The Old Vestry Office is a grade II listed building at 22 The Town, Enfield, London.

==History==
The present-day Enfield Vestry Office was built between 1800 and 1830. Hexagonal in shape, it was built as a residence for the parish beadle (parish constable) who was responsible for assisting with services in the parish church on Sundays, Good Friday, and other special occasions. The beadle also attended the Vestry meetings and performed duties as instructed, including the supervision of law and order, overseeing poor relief and ensuring any orders of the Vestry were carried out.

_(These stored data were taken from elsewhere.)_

(** A thread has at least its base priority and that of the threads it blocks; and
    no more than one of them. *)
Definition pi_lower (k : kernel) : Prop :=
  forall t, NOPRIO < th_realprio (thr k t) <= prio k t /\ forall s, blocks k s t -> prio k s <= prio k t.
Definition pi_tight (k : kernel) (t : nat) : Prop :=
  prio k t = th_realprio (thr k t) \/ exists s, blocks k s t /\ prio k s = prio k t.

(** ** Threads *)

Definition is_msg (u : thd_u) : Prop := match u with U_msg _ => True | _ => False end.

Definition state_link (s : thd_state) (q : qid) (u : thd_u) : Prop :=
  match s with
  | CH_STATE_READY => q = Q_ready
  | CH_STATE_WTMTX => exists m, q = Q_mtx m /\ u = U_wtmtxp m
  | CH_STATE_WTCOND => exists c, q = Q_cond c /\ u = U_wtobjp c
  | CH_STATE_SNDMSGQ => (exists t, q = Q_msg t) /\ is_msg u
  | CH_STATE_WTEXIT => exists t, q = Q_exit t
  | _ => q = Q_none
  end.

Definition awake (s : thd_state) : Prop := s = CH_STATE_READY \/ s = CH_STATE_CURRENT.

(** A thread that has ended, with its exit code. *)
Definition dead (k : kernel) (t : nat) : Prop := th_state (thr k t) = CH_STATE_FINAL /\ is_msg (th_u (thr k t)).

(** How a thread sleeps in a call. *)
Definition asleep (c : cont) (s : thd_state) (q : qid) (u : thd_u) : Prop :=
  match c with
  | C_mtx m _ => s = CH_STATE_WTMTX /\ q = Q_mtx m
  | C_cond _ _ => s = CH_STATE_WTCOND
  | C_suspend => s = CH_STATE_SUSPENDED
  | C_sleep => s = CH_STATE_SLEEPING
  | C_wait t => s = CH_STATE_WTEXIT /\ q = Q_exit t
  | C_exit => s = CH_STATE_FINAL
  | C_evt kind _ events => s = evt_state kind /\ u = U_ewmask events
  | C_msg_send => s = CH_STATE_SNDMSGQ \/ s = CH_STATE_SNDMSG
  | C_msg_wait _ => s = CH_STATE_WTMSG
  end.

Lemma asleep_awake c s q u : asleep c s q u -> awake s -> False.
Proof. destruct c as [| | | | | |[]| |]; simpl; intros H [-> | ->]; intuition discriminate. Qed.

(** What a thread that has been woken may rely on; [d] is a thread that is ending. *)
Definition resume_ok (d : option nat) (k : kernel) (t : nat) (c : cont) : Prop :=
  let th := thr k t in
  match c with
  | C_mtx m _ => head (th_mtxlist th) = Some m
  | C_cond _ _ | C_suspend | C_msg_send => is_msg (th_u th)
  | C_sleep => True
  | C_wait s => d = Some s \/ dead k s
  | C_exit => False
  | C_evt kind timed events =>
      (timed = true /\ th_u th = U_msg MSG_TIMEOUT) \/ ((timed = true -> th_u th = U_msg MSG_OK) /\ evt_found kind (th_epending th) events = true)
  | C_msg_wait timed => queue k (Q_msg t) <> [] \/ (timed = true /\ th_u th = U_msg MSG_TIMEOUT)
  end.

Definition timed_cont (c : option cont) : Prop :=
  match c with
  | Some (C_cond _ true) | Some C_suspend | Some C_sleep | Some (C_evt _ true _) | Some (C_msg_wait true) => True
  | _ => False
  end.

Record thread_ok (d : option nat) (k : kernel) (t : nat) : Prop := {
  to_link : state_link (th_state (thr k t)) (th_link (thr k t)) (th_u (thr k t));
  to_cont : match th_cont (thr k t) with
            | None => awake (th_state (thr k t)) \/ th_state (thr k t) = CH_STATE_WTSTART
            | Some c => (awake (th_state (thr k t)) /\ resume_ok d k t c) \/
                        asleep c (th_state (thr k t)) (th_link (thr k t)) (th_u (thr k t))
            end;
  to_timer : th_timer (thr k t) = true -> timed_cont (th_cont (thr k t));
  to_ref : forall r, k_refs k !! r = Some t -> th_state (thr k t) = CH_STATE_SUSPENDED /\ th_u (thr k t) = U_wttrp r;
  to_susp : th_state (thr k t) = CH_STATE_SUSPENDED -> exists r, k_refs k !! r = Some t /\ th_u (thr k t) = U_wttrp r;
  to_final : th_state (thr k t) = CH_STATE_FINAL -> is_msg (th_u (thr k t));
  to_reg : th_reg (thr k t) = false -> th_state (thr k t) = CH_STATE_FINAL /\ th_refs (thr k t) = 0
}.

(** A thread that has not ended is in the registry. *)
Ltac registered T := let Hr := fresh in intros Hr; destruct (to_reg _ _ _ T Hr); exfalso; congruence.

Lemma registered_ok d k t : thread_ok d k t -> th_state (thr k t) <> CH_STATE_FINAL -> th_reg (thr k t) = true.
Proof. intros T Hs. destruct (th_reg (thr k t)) eqn:E; [reflexivity|]. destruct (to_reg _ _ _ T E). contradiction. Qed.

(** The invariant, but for the state of thread [x] and the tightness of [y]'s
    priority, with [d] ending. *)
Record kinv (x y d : option nat) (k : kernel) : Prop := {
  ki_links : links_ok k;
  ki_own : own_ok k;
  ki_lower : pi_lower k;
  ki_tight : forall t, y <> Some t -> pi_tight k t;
  ki_cur : forall t, x <> Some t -> (th_state (thr k t) = CH_STATE_CURRENT <-> t = k_current k);
  ki_idle : th_cont (thr k chSysGetIdleThreadX) = None /\ th_state (thr k chSysGetIdleThreadX) <> CH_STATE_WTSTART;
  ki_src : forall es el, el ∈ listeners k es -> is_Some (k_listeners k !! el);
  ki_thr : forall t, x <> Some t -> thread_ok d k t
}.

(** The running thread has the highest priority. *)
Definition ktop (k : kernel) : Prop := forall s, s ∈ queue k Q_ready -> prio k s <= prio k (k_current k).
(* ===== verification/KEvt.v ===== *)
(** * Events keep the invariant *)

From stdpp Require Import gmap sorting.
From S2P Require Import Prelude CInt CLib Threads Sched Mutexes Events Messages Kernel KInv KSched KMutex KLock KUnlock KOps.
#[local] Open Scope Z_scope.

(** More events can only wake. *)
Lemma evt_found_more kind p e mask : evt_found kind p mask = true -> evt_found kind (Z.lor p e) mask = true.
Proof.
  destruct kind; simpl; rewrite Z.land_lor_distr_l.
  1-2: intros H; apply negb_true_iff, Z.eqb_neq in H; apply negb_true_iff, Z.eqb_neq; intros E;
       apply Z.lor_eq_0_iff in E; tauto.
  intros H. apply Z.eqb_eq in H. rewrite H. apply Z.eqb_eq. rewrite Z.land_comm. apply Z.bits_inj'. intros n _.
  rewrite Z.lor_spec, Z.land_spec. destruct (Z.testbit mask n), (Z.testbit e n); reflexivity.
Qed.

(** ** Signals *)

(** Data of any thread that the invariant does not depend on. *)
Lemma data_inv k t f :
  kinv None None None k -> own_data (thr k t) (f (thr k t)) -> th_u (f (thr k t)) = th_u (thr k t) ->
  (forall c, resume_ok None k t c -> resume_ok None (upd_thread t f k) t c) ->
  kinv None None None (upd_thread t f k).
Proof.
  intros H ((E1 & E2 & E3 & E4 & E5 & E6 & E7) & E8 & E9) Eu Hr. set (k1 := upd_thread t f k).
  assert (Et : thr k1 t = f (thr k t)) by (unfold k1; kg; reflexivity).
  destruct (ki_thr _ _ _ _ H t ltac:(discriminate)) as [T1 T2 T3 T4 T5 T6 T7].
  assert (T : thread_ok None k1 t).
  { split; rewrite ?Et, ?E3, ?E5, ?E6, ?E7, ?E8, ?E9, ?Eu; auto. destruct (th_cont (thr k t)) as [c|]; [|exact T2].
    destruct T2 as [[Ha T2]|T2]; [left; split; [exact Ha|apply Hr; exact T2]|right; exact T2]. }
  assert (Ek : thr k1 t = f (thr k t)) by exact Et.
  assert (Hs : forall s, own_data (thr k s) (thr k1 s) /\ th_u (thr k1 s) = th_u (thr k s)).
  { intros s. unfold k1. kg; [split; [unfold own_data, sched_data; split_and!; assumption|exact Eu]|]. split; [repeat split|reflexivity]. }
  assert (Hb : same_blocks k k1).
  { split; [|reflexivity]. intros s m. destruct (Hs s) as [((_ & _ & -> & _) & _) _]. reflexivity. }
  assert (Hp : same_prios k k1) by (intros s; destruct (Hs s) as [((-> & -> & _) & _) _]; auto).
  pose proof H as [Hlk Hown Hlo Hti Hcur Hidle Hsrc Hthr]. split.
  - refine (links_ext k k1 _ _ Hlk); [|reflexivity]. intros s. destruct (Hs s) as [((-> & _ & -> & _) & _) _]. auto.
  - refine (own_frame k k1 Hb _ Hown). intros s. destruct (Hs s) as [((_ & _ & _ & -> & _) & _) _]. reflexivity.
  - exact (pi_lower_frame k k1 Hb Hp Hlo).
  - intros s Hy. exact (pi_tight_frame k k1 s Hb Hp (Hti s Hy)).
  - intros s Hx. destruct (Hs s) as [((_ & _ & _ & _ & -> & _) & _) _]. apply Hcur. exact Hx.
  - destruct (Hs chSysGetIdleThreadX) as [((_ & _ & _ & _ & -> & -> & _) & _) _]. exact Hidle.
  - exact Hsrc.
  - intros s _. destruct (decide (s = t)) as [->|Hne]; [exact T|].
    apply (thread_frame None None k k1); [|reflexivity|auto| |apply Hthr; discriminate].
    + unfold k1. kg. apply same_thread_refl.
    + intros r [?|[H1 H2]]; [auto|right]. unfold dead. destruct (Hs r) as [((_ & _ & _ & _ & -> & _) & _) ->]. auto.
Qed.

Lemma pending_inv k t e :
  kinv None None None k -> kinv None None None (set_epending t (Z.lor (th_epending (thr k t)) e) k).
Proof.
  intros H. apply data_inv; [exact H|repeat split|reflexivity|]. intros c. destruct c; simpl; kg; auto.
  - intros [?|[H1 H2]]; [auto|right]. unfold dead. kg; auto.
  - intros [Hc|[Hc Hf]]; [auto|right]. split; [exact Hc|]. apply evt_found_more. exact Hf.
Qed.

(** A thread that waits for events is woken by them. *)
Lemma evt_wakes_ok d k t :
  thread_ok d k t -> evt_wakes (th_state (thr k t)) (th_u (thr k t)) (th_epending (thr k t)) = true ->
  (th_state (thr k t) = CH_STATE_WTOREVT \/ th_state (thr k t) = CH_STATE_WTANDEVT) /\ th_link (thr k t) = Q_none /\
  match th_cont (thr k t) with
  | Some (C_evt kind _ events) => evt_found kind (th_epending (thr k t)) events = true
  | _ => False
  end.
Proof.
  intros [T1 T2 _ _ _ _ _] Hw. unfold evt_wakes in Hw.
  assert (Hs : th_state (thr k t) = CH_STATE_WTOREVT \/ th_state (thr k t) = CH_STATE_WTANDEVT).
  { destruct (th_state (thr k t)); try discriminate; auto. }
  split; [exact Hs|]. split; [destruct Hs as [E|E]; rewrite E in T1; exact T1|].
  destruct (th_cont (thr k t)) as [c|].
  - destruct T2 as [[[E|E] _]|T2]; [destruct Hs; congruence|destruct Hs; congruence|].
    destruct c as [| | | | | |kind timed events| |]; simpl in T2; try (destruct Hs, T2; congruence); try (destruct Hs; congruence).
    destruct T2 as [Es Eu]. rewrite Es, Eu in Hw. destruct kind; exact Hw.
  - destruct T2 as [[E|E]|E]; destruct Hs; congruence.
Qed.

Lemma signalI_ok t events k :
  kinv None None None k ->
  let k1 := set_epending t (Z.lor (th_epending (thr k t)) events) k in
  exists k', chEvtSignalI t events k = Some k' /\ kinv None None None k' /\ k_current k' = k_current k /\
    k_listeners k' = k_listeners k /\
    if evt_wakes (th_state (thr k1 t)) (th_u (thr k1 t)) (th_epending (thr k1 t)) then
      exists l, k' = readied t l (upd_thread t (th_with_u (U_msg MSG_OK)) k1)
    else k' = k1.
Proof.
  intros H k1. unfold chEvtSignalI. fold k1.
  assert (H1 : kinv None None None k1) by (apply pending_inv; exact H).
  destruct (evt_wakes _ _ _) eqn:Hw; [|exists k1; auto].
  pose proof (ki_thr _ _ _ _ H1 t ltac:(discriminate)) as T.
  destruct (evt_wakes_ok None k1 t T Hw) as (Hs & Hl & Hc).
  destruct (ready_msg_inv None None k1 t MSG_OK) as (_ & k' & E & H' & Ec & l & _ & Ek).
  - apply kinv_open, H1.
  - intros E. rewrite <- E, (current_state None None k1 H1) in Hs. destruct Hs; discriminate.
  - apply can_ready_spec. destruct Hs as [-> | ->]; split; discriminate.
  - assert (Et : thr (upd_thread t (th_with_u (U_msg MSG_OK)) k1) t = th_with_u (U_msg MSG_OK) (thr k1 t)) by (kg; reflexivity).
    split; rewrite ?Et; cbn [th_link th_cont th_timer th_with_u].
    + exact Hl.
    + destruct (th_cont (thr k1 t)) as [[| | | | | |kind timed ev| |]|]; try contradiction. right. rewrite Et. auto.
    + apply (to_timer _ _ _ T).
    + apply (no_ref None k1 t T). destruct Hs as [-> | ->]; discriminate.
    + apply (registered_ok None k1 t T). destruct Hs as [-> | ->]; discriminate.
  - intros _. destruct Hs as [-> | ->]; discriminate.
  - exists k'. split; [exact E|]. split; [exact H'|]. split; [exact Ec|]. split; [rewrite Ek; reflexivity|eauto].
Qed.

Lemma signalI_fine t events k : kinv None None None k -> fine k (chEvtSignalI t events k).
Proof. intros H. destruct (signalI_ok t events k H) as (k' & E & H' & Ec & _ & _). exists k'. auto. Qed.

Lemma signal_good t events k : calling k -> good (chEvtSignal t events k).
Proof. intros [H _ _ _]. exact (fine_good k _ _ (signalI_fine t events k H)). Qed.

(** ** Sources *)

Lemma listener_inv el l k : kinv None None None k -> kinv None None None (set_listener el l k).
Proof.
  intros H. apply (kinv_reads None None None k); try reflexivity; [|exact H].
  intros es el'. change (listeners (set_listener el l k) es) with (listeners k es). intros Hin. simpl.
  destruct (decide (el' = el)) as [->|Hne]; [rewrite lookup_insert_eq; eauto|].
  rewrite lookup_insert_ne by congruence. exact (ki_src _ _ _ _ H es el' Hin).
Qed.

Lemma source_inv es ls k :
  (forall el, el ∈ ls -> is_Some (k_listeners k !! el)) -> kinv None None None k -> kinv None None None (set_source es ls k).
Proof.
  intros Hls H. apply (kinv_reads None None None k); try reflexivity; [|exact H].
  intros es' el. simpl. unfold listeners. simpl. destruct (decide (es' = es)) as [->|Hne].
  - rewrite lookup_total_insert_eq. apply Hls.
  - rewrite lookup_total_insert_ne by congruence. apply (ki_src _ _ _ _ H).
Qed.

Lemma notify_all_fine flags ls : forall k,
  (forall el, el ∈ ls -> is_Some (k_listeners k !! el)) -> kinv None None None k -> fine k (evt_notify_all flags ls k).
Proof.
  induction ls as [|el ls IH]; intros k Hls H; [apply fine_some; exact H|]. cbn [evt_notify_all]. unfold evt_notify.
  destruct (Hls el) as [l El]; [left|]. rewrite El. cbn [mbind option_bind]. set (l' := Listener _ _ _ _).
  pose proof (listener_inv el l' k H) as H1. set (k1 := set_listener el l' k) in *.
  assert (Hn : forall k2, k_current k2 = k_current k -> k_listeners k2 = k_listeners k1 -> kinv None None None k2 ->
    fine k (evt_notify_all flags ls k2)).
  { intros k2 Ec Eq H2. apply (fine_trans k k2); [exact Ec|]. apply IH; [|exact H2]. intros el' Hin. rewrite Eq.
    simpl. destruct (decide (el' = el)) as [->|Hne]; [rewrite lookup_insert_eq; eauto|].
    rewrite lookup_insert_ne by congruence. apply Hls. right. exact Hin. }
  destruct (_ || _); [|apply Hn; auto].
  destruct (signalI_ok (el_listener l) (el_events l) k1 H1) as (k2 & E2 & H2 & Ec2 & Eq2 & _). rewrite E2. apply Hn; auto.
Qed.

Lemma broadcastI_fine es flags k : kinv None None None k -> fine k (chEvtBroadcastFlagsI es flags k).
Proof. intros H. apply notify_all_fine; [apply (ki_src _ _ _ _ H)|exact H]. Qed.

Lemma broadcast_good es flags k : calling k -> good (chEvtBroadcastFlags es flags k).
Proof. intros [H _ _ _]. exact (fine_good k _ _ (broadcastI_fine es flags k H)). Qed.

Lemma register_good es el events wflags k :
  calling k -> call_ok (KEvtRegister es el events wflags) k = true ->
  good (k ← chEvtRegisterMaskWithFlagsI es el events wflags k; Some (k, Some RVoid)).
Proof.
  intros [H Htop _ _] Hok. unfold chEvtRegisterMaskWithFlagsI. simpl in Hok. rewrite Hok. change (check true) with (Some tt).
  cbn [mbind option_bind]. apply good_some; [|exact Htop]. set (l := Listener _ _ _ _).
  pose proof (source_inv es (el :: listeners k es) (set_listener el l k)) as S.
  refine (kinv_ext _ _ _ _ _ _ (S _ (listener_inv el l k H))); [split; reflexivity|].
  intros el' Hin. simpl. destruct (decide (el' = el)) as [->|Hne]; [rewrite lookup_insert_eq; eauto|].
  rewrite lookup_insert_ne by congruence. apply elem_of_cons in Hin as [?|Hin]; [contradiction|].
  exact (ki_src _ _ _ _ H es el' Hin).
Qed.

Lemma unlink_first_subset el ls x : x ∈ unlink_first el ls -> x ∈ ls.
Proof.
  induction ls as [|l ls IH]; simpl; [auto|]. destruct (Nat.eqb l el); [intros; right; assumption|].
  rewrite !elem_of_cons. tauto.
Qed.

Lemma unregister_good es el k : calling k -> good (Some (chEvtUnregister es el k, Some RVoid)).
Proof.
  intros [H Htop _ _]. apply good_some; [|exact Htop]. apply source_inv; [|exact H].
  intros el' Hin. apply (ki_src _ _ _ _ H es). exact (unlink_first_subset el _ el' Hin).
Qed.

Lemma evt_flags_good el k : calling k -> call_ok (KEvtFlags el) k = true ->
  good ('(k, m) ← chEvtGetAndClearFlagsI el k; Some (k, Some (RMask m))).
Proof.
  intros [H Htop _ _] Hok. apply bool_decide_eq_true in Hok as [l El]. unfold chEvtGetAndClearFlagsI. rewrite El.
  cbn [mbind option_bind]. apply good_some; [apply listener_inv; exact H|exact Htop].
Qed.

(** ** Waiting *)

Lemma epending_calling e k : calling k -> calling (set_epending (k_current k) e k).
Proof. intros C. apply current_upd_calling; [exact C|]. repeat split. Qed.

Lemma calling_good k r : calling k -> good (Some (k, r)).
Proof. intros [H Htop _ _]. apply good_some; assumption. Qed.

Lemma evt_take_good kind events k : calling k -> good (evt_take kind events k).
Proof. intros C. apply calling_good, epending_calling, C. Qed.

Lemma evt_sleepy kind timed events k :
  calling k ->
  let k1 := upd_thread (k_current k) (th_with_u (U_ewmask events)) k in
  calling k1 /\ sleepy (evt_state kind) (C_evt kind timed events) k1.
Proof.
  intros C k1. pose proof (current_u_calling (U_ewmask events) k C) as C1. fold k1 in C1. split; [exact C1|].
  apply calling_sleepy; [exact C1|destruct kind; discriminate..|destruct kind; reflexivity|].
  split; [reflexivity|]. unfold k1. simpl k_current. kg. reflexivity.
Qed.

Lemma evt_wait_good kind events k : calling k -> good (chEvtWait kind events k).
Proof.
  intros C. unfold chEvtWait. destruct (evt_found _ _ _); [apply evt_take_good; exact C|].
  destruct (evt_sleepy kind false events k C) as [C1 S]. apply sleep_good; [apply kinv_open, C1|exact S|].
  apply (current_timer None None _ (ca_inv _ C1)), C1.
Qed.

Lemma evt_wait_timeout_good kind events timeout k : calling k -> good (chEvtWaitTimeout kind events timeout k).
Proof.
  intros C. unfold chEvtWaitTimeout. destruct (evt_found _ _ _); [apply evt_take_good; exact C|].
  destruct (Z.eqb_spec timeout TIME_IMMEDIATE) as [|Hne]; [apply calling_good; exact C|].
  destruct (evt_sleepy kind true events k C) as [C1 S]. apply sleep_timeout_good; [apply kinv_open, C1|exact S|exact I|exact Hne].
Qed.

Lemma evt_woken_good kind timed events k :
  calling k -> resume_ok None k (k_current k) (C_evt kind timed events) -> good (evt_woken kind timed events k).
Proof.
  intros C HR. unfold evt_woken. destruct timed; [|apply evt_take_good; exact C]. simpl in HR. unfold rdymsg.
  destruct HR as [[_ ->]|[Hu _]]; [|rewrite Hu by reflexivity]; cbn [mbind option_bind].
  - change (MSG_TIMEOUT <? MSG_OK) with true. apply calling_good, C.
  - change (MSG_OK <? MSG_OK) with false. apply evt_take_good, C.
Qed.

The building also served as a watch-house, a base for night-watchmen, with two cells for holding suspects before they appeared before a magistrate. After the passing into law of the County Police Act 1839 professional county police forces began to be established, replacing many of the beadle's duties, and so from 1840–70 the building became Enfield's first police station.

==Present-day use==
Im more recent years the building has been home to The Enfield Charity (also known as The Enfield Trust and as The Old Enfield Trust), which has a history spanning at least 700 years. The charity's origins lie in the setting-up and administration of Enfield's market, established under King Edward I in 1303. Now, in addition to the running of Enfield market the charity's purpose also includes the prevention/relief of poverty, education/training, accommodation/housing, and amateur sport, all primarily for residents in the EN1, EN2, and EN3 areas.